*Work instructions:* All entries are to be retyped without alteration.

-- Data for this task follows --

Lemma romberg_always_returns_witness :
  ((30 <? rint (libm_log2 ((2 - 0) / Romberg.h_min))) = true \/
   (rint (libm_log2 ((2 - 0) / Romberg.h_min)) <? 3) = true) /\
  exists r e p,
    (2 <= p <= 29)%nat /\
    ((rint (libm_log2 ((2 - 0) / Romberg.h_min)) <? 3) = true -> p = 2%nat) /\
    Romberg.romberg libm_log2 rint dea3_last sq 0 2 1e-3 1e-3 w0
    = (Ok (r, e), World (cache w0) (warned w0) (p + 2 + evals w0)).
Proof.
  assert ((30 <? rint (libm_log2 ((2 - 0) / Romberg.h_min))) = true \/
          (rint (libm_log2 ((2 - 0) / Romberg.h_min)) <? 3) = true) as H
    by (left; reflexivity).
  split; [exact H|].
  exact (romberg_always_returns libm_log2 rint dea3_last sq 0 2 1e-3 1e-3
           w0 H).
Defined.
(** ** Boole's rule *)

Section BooleFacts.
Import Boole.
Variable sum_ : list float -> float.

Lemma elem_of_slice_indices (len : nat) (start stop : Z) (step i : nat) :
  (0 <= start <= Z.of_nat len)%Z -> (0 <= stop <= Z.of_nat len)%Z ->
  i ∈ slice_indices len start stop step <->
  (start <= Z.of_nat i < stop)%Z /\ ((i - Z.to_nat start) mod step = 0)%nat.
Proof.
  intros Hs He. unfold slice_indices.
  replace (start <? 0)%Z with false by (symmetry; apply Z.ltb_ge; lia).
  replace (stop <? 0)%Z with false by (symmetry; apply Z.ltb_ge; lia).
  rewrite !Z.min_l by lia.
  rewrite list_elem_of_In, filter_In, in_seq, Nat.eqb_eq. lia.
Qed.

(** A slice that starts at or beyond its end is empty. *)
Lemma slice_indices_empty (len : nat) (start stop : Z) (step : nat) :
  (0 <= start)%Z -> (stop <= start \/ Z.of_nat len <= start)%Z ->
  (stop < 0 -> stop + Z.of_nat len <= start)%Z ->
  slice_indices len start stop step = [].
Proof.
  intros Hs He Hn. unfold slice_indices. cbv zeta.
  replace (start <? 0)%Z with false by (symmetry; apply Z.ltb_ge; lia).
  match goal with |- context [seq _ ?n] =>
    replace n with 0%nat; [reflexivity|] end.
  destruct (stop <? 0)%Z eqn:E; [apply Z.ltb_lt in E|apply Z.ltb_ge in E];
    lia.
Qed.

(** X18: which samples [boole] uses.  On [n >= 1] samples the three sums
    run over the odd indices below [n - 1] (weight 32), the indices
    [2, 6, 10, ...] below [n - 1] (weight 12) and the indices
    [4, 8, 12, ...] below [n - 3] (weight 14).  When [n] is of the form
    [4 q + 1] every interior sample enters exactly one of the three sums;
    for another [n] the last interior multiple of 4 may be left out.  On
    empty arrays [boole] raises [IndexError]. *)
Theorem boole_samples (y x : list float) (w : world) :
  let n := length x in
  let odd := slice_indices (length y) 1 (Z.of_nat n - 1) 2 in
  let two := slice_indices (length y) 2 (Z.of_nat n - 1) 4 in
  let four := slice_indices (length y) 4 (Z.of_nat n - 3) 4 in
  (x = [] \/ y = [] ->
   boole sum_ y x w = (Raise (IndexError "index 0 is out of bounds"), w)) /\
  (length y = n -> (1 <= n)%nat ->
   boole sum_ y x w
   = (Ok ((2 * ((at_ x (n - 1) - at_ x 0) / of_int (Z.of_nat n - 1)) / 45) *
          (7 * (at_ y 0 + at_ y (n - 1))
           + 12 * sum_ (map (at_ y) two)
           + 32 * sum_ (map (at_ y) odd)
           + 14 * sum_ (map (at_ y) four))), w) /\
   (forall i, i ∈ odd <-> (1 <= i /\ i + 1 < n /\ i mod 2 = 1)%nat) /\
   (forall i, i ∈ two <-> (2 <= i /\ i + 1 < n /\ i mod 4 = 2)%nat) /\
   (forall i, i ∈ four <-> (4 <= i /\ i + 3 < n /\ i mod 4 = 0)%nat) /\
   ((n mod 4 = 1)%nat ->
    forall i, (1 <= i)%nat -> (i + 1 < n)%nat ->
              (i ∈ odd /\ ~ i ∈ two /\ ~ i ∈ four) \/
              (~ i ∈ odd /\ i ∈ two /\ ~ i ∈ four) \/
              (~ i ∈ odd /\ ~ i ∈ two /\ i ∈ four))).
Proof.
  intros n odd two four. split.
  - intros [->| ->]; [reflexivity|]. destruct x; reflexivity.
  - intros Hy Hn.
    assert (forall i, i ∈ odd <-> (1 <= i /\ i + 1 < n /\ i mod 2 = 1)%nat)
      as Hodd.
    { intros i. unfold odd. rewrite Hy.
      rewrite elem_of_slice_indices by lia.
      change (Z.to_nat 1) with 1%nat.
      split; intros H;
        pose proof (Nat.div_mod_eq (i - 1) 2);
        pose proof (Nat.mod_upper_bound (i - 1) 2);
        pose proof (Nat.div_mod_eq i 2);
        pose proof (Nat.mod_upper_bound i 2); lia. }
    assert (forall i, i ∈ two <-> (2 <= i /\ i + 1 < n /\ i mod 4 = 2)%nat)
      as Htwo.
    { intros i. unfold two. rewrite Hy.
      destruct (decide (n = 1%nat)) as [E|E].
      - rewrite slice_indices_empty by lia.
        split; [intros []%elem_of_nil|lia].
      - rewrite elem_of_slice_indices by lia.
        change (Z.to_nat 2) with 2%nat.
        split; intros H;
          pose proof (Nat.div_mod_eq (i - 2) 4);
          pose proof (Nat.mod_upper_bound (i - 2) 4);
          pose proof (Nat.div_mod_eq i 4);
          pose proof (Nat.mod_upper_bound i 4); lia. }
    assert (forall i, i ∈ four <-> (4 <= i /\ i + 3 < n /\ i mod 4 = 0)%nat)
      as Hfour.
    { intros i. unfold four. rewrite Hy.
      destruct (decide (n < 4)%nat) as [E|E].
      - rewrite slice_indices_empty by lia.
        split; [intros []%elem_of_nil|lia].
      - rewrite elem_of_slice_indices by lia.
        change (Z.to_nat 4) with 4%nat.
        split; intros H;
          pose proof (Nat.div_mod_eq (i - 4) 4);
          pose proof (Nat.mod_upper_bound (i - 4) 4);
          pose proof (Nat.div_mod_eq i 4);
          pose proof (Nat.mod_upper_bound i 4); lia. }
    split; [|split; [exact Hodd|split; [exact Htwo|split; [exact Hfour|]]]].
    + unfold odd, two, four. rewrite Hy.
      destruct x as [|x0 x']; [simpl in n; lia|].
      destruct y as [|y0 y']; [simpl in Hy; lia|].
      unfold boole, py_slice. rewrite Hy. reflexivity.
    + intros Hmod i H1 H2. rewrite (Hodd i), (Htwo i), (Hfour i).
      pose proof (Nat.div_mod_eq n 4). pose proof (Nat.div_mod_eq i 4).
      pose proof (Nat.mod_upper_bound i 4).
      pose proof (Nat.div_mod_eq i 2). pose proof (Nat.mod_upper_bound i 2).
      lia.
Qed.
End BooleFacts.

-- Data for this task concluded --

*Exercise answer:*
Lemma romberg_always_returns_witness :
  ((30 <? rint (libm_log2 ((2 - 0) / Romberg.h_min))) = true \/
   (rint (libm_log2 ((2 - 0) / Romberg.h_min)) <? 3) = true) /\
  exists r e p,
    (2 <= p <= 29)%nat /\
    ((rint (libm_log2 ((2 - 0) / Romberg.h_min)) <? 3) = true -> p = 2%nat) /\
    Romberg.romberg libm_log2 rint dea3_last sq 0 2 1e-3 1e-3 w0
    = (Ok (r, e), World (cache w0) (warned w0) (p + 2 + evals w0)).
Proof.
  assert ((30 <? rint (libm_log2 ((2 - 0) / Romberg.h_min))) = true \/
          (rint (libm_log2 ((2 - 0) / Romberg.h_min)) <? 3) = true) as H
    by (left; reflexivity).
  split; [exact H|].
  exact (romberg_always_returns libm_log2 rint dea3_last sq 0 2 1e-3 1e-3
           w0 H).
Defined.
(** ** Boole's rule *)

Section BooleFacts.
Import Boole.
Variable sum_ : list float -> float.

Lemma elem_of_slice_indices (len : nat) (start stop : Z) (step i : nat) :
  (0 <= start <= Z.of_nat len)%Z -> (0 <= stop <= Z.of_nat len)%Z ->
  i ∈ slice_indices len start stop step <->
  (start <= Z.of_nat i < stop)%Z /\ ((i - Z.to_nat start) mod step = 0)%nat.
Proof.
  intros Hs He. unfold slice_indices.
  replace (start <? 0)%Z with false by (symmetry; apply Z.ltb_ge; lia).
  replace (stop <? 0)%Z with false by (symmetry; apply Z.ltb_ge; lia).
  rewrite !Z.min_l by lia.
  rewrite list_elem_of_In, filter_In, in_seq, Nat.eqb_eq. lia.
Qed.

(** A slice that starts at or beyond its end is empty. *)
Lemma slice_indices_empty (len : nat) (start stop : Z) (step : nat) :
  (0 <= start)%Z -> (stop <= start \/ Z.of_nat len <= start)%Z ->
  (stop < 0 -> stop + Z.of_nat len <= start)%Z ->
  slice_indices len start stop step = [].
Proof.
  intros Hs He Hn. unfold slice_indices. cbv zeta.
  replace (start <? 0)%Z with false by (symmetry; apply Z.ltb_ge; lia).
  match goal with |- context [seq _ ?n] =>
    replace n with 0%nat; [reflexivity|] end.
  destruct (stop <? 0)%Z eqn:E; [apply Z.ltb_lt in E|apply Z.ltb_ge in E];
    lia.
Qed.

(** X18: which samples [boole] uses.  On [n >= 1] samples the three sums
    run over the odd indices below [n - 1] (weight 32), the indices
    [2, 6, 10, ...] below [n - 1] (weight 12) and the indices
    [4, 8, 12, ...] below [n - 3] (weight 14).  When [n] is of the form
    [4 q + 1] every interior sample enters exactly one of the three sums;
    for another [n] the last interior multiple of 4 may be left out.  On
    empty arrays [boole] raises [IndexError]. *)
Theorem boole_samples (y x : list float) (w : world) :
  let n := length x in
  let odd := slice_indices (length y) 1 (Z.of_nat n - 1) 2 in
  let two := slice_indices (length y) 2 (Z.of_nat n - 1) 4 in
  let four := slice_indices (length y) 4 (Z.of_nat n - 3) 4 in
  (x = [] \/ y = [] ->
   boole sum_ y x w = (Raise (IndexError "index 0 is out of bounds"), w)) /\
  (length y = n -> (1 <= n)%nat ->
   boole sum_ y x w
   = (Ok ((2 * ((at_ x (n - 1) - at_ x 0) / of_int (Z.of_nat n - 1)) / 45) *
          (7 * (at_ y 0 + at_ y (n - 1))
           + 12 * sum_ (map (at_ y) two)
           + 32 * sum_ (map (at_ y) odd)
           + 14 * sum_ (map (at_ y) four))), w) /\
   (forall i, i ∈ odd <-> (1 <= i /\ i + 1 < n /\ i mod 2 = 1)%nat) /\
   (forall i, i ∈ two <-> (2 <= i /\ i + 1 < n /\ i mod 4 = 2)%nat) /\
   (forall i, i ∈ four <-> (4 <= i /\ i + 3 < n /\ i mod 4 = 0)%nat) /\
   ((n mod 4 = 1)%nat ->
    forall i, (1 <= i)%nat -> (i + 1 < n)%nat ->
              (i ∈ odd /\ ~ i ∈ two /\ ~ i ∈ four) \/
              (~ i ∈ odd /\ i ∈ two /\ ~ i ∈ four) \/
              (~ i ∈ odd /\ ~ i ∈ two /\ i ∈ four))).
Proof.
  intros n odd two four. split.
  - intros [->| ->]; [reflexivity|]. destruct x; reflexivity.
  - intros Hy Hn.
    assert (forall i, i ∈ odd <-> (1 <= i /\ i + 1 < n /\ i mod 2 = 1)%nat)
      as Hodd.
    { intros i. unfold odd. rewrite Hy.
      rewrite elem_of_slice_indices by lia.
      change (Z.to_nat 1) with 1%nat.
      split; intros H;
        pose proof (Nat.div_mod_eq (i - 1) 2);
        pose proof (Nat.mod_upper_bound (i - 1) 2);
        pose proof (Nat.div_mod_eq i 2);
        pose proof (Nat.mod_upper_bound i 2); lia. }
    assert (forall i, i ∈ two <-> (2 <= i /\ i + 1 < n /\ i mod 4 = 2)%nat)
      as Htwo.
    { intros i. unfold two. rewrite Hy.
      destruct (decide (n = 1%nat)) as [E|E].
      - rewrite slice_indices_empty by lia.
        split; [intros []%elem_of_nil|lia].
      - rewrite elem_of_slice_indices by lia.
        change (Z.to_nat 2) with 2%nat.
        split; intros H;
          pose proof (Nat.div_mod_eq (i - 2) 4);
          pose proof (Nat.mod_upper_bound (i - 2) 4);
          pose proof (Nat.div_mod_eq i 4);
          pose proof (Nat.mod_upper_bound i 4); lia. }
    assert (forall i, i ∈ four <-> (4 <= i /\ i + 3 < n /\ i mod 4 = 0)%nat)
      as Hfour.
    { intros i. unfold four. rewrite Hy.
      destruct (decide (n < 4)%nat) as [E|E].
      - rewrite slice_indices_empty by lia.
        split; [intros []%elem_of_nil|lia].
      - rewrite elem_of_slice_indices by lia.
        change (Z.to_nat 4) with 4%nat.
        split; intros H;
          pose proof (Nat.div_mod_eq (i - 4) 4);
          pose proof (Nat.mod_upper_bound (i - 4) 4);
          pose proof (Nat.div_mod_eq i 4);
          pose proof (Nat.mod_upper_bound i 4); lia. }
    split; [|split; [exact Hodd|split; [exact Htwo|split; [exact Hfour|]]]].
    + unfold odd, two, four. rewrite Hy.
      destruct x as [|x0 x']; [simpl in n; lia|].
      destruct y as [|y0 y']; [simpl in Hy; lia|].
      unfold boole, py_slice. rewrite Hy. reflexivity.
    + intros Hmod i H1 H2. rewrite (Hodd i), (Htwo i), (Hfour i).
      pose proof (Nat.div_mod_eq n 4). pose proof (Nat.div_mod_eq i 4).
      pose proof (Nat.mod_upper_bound i 4).
      pose proof (Nat.div_mod_eq i 2). pose proof (Nat.mod_upper_bound i 2).
      lia.
Qed.
End BooleFacts.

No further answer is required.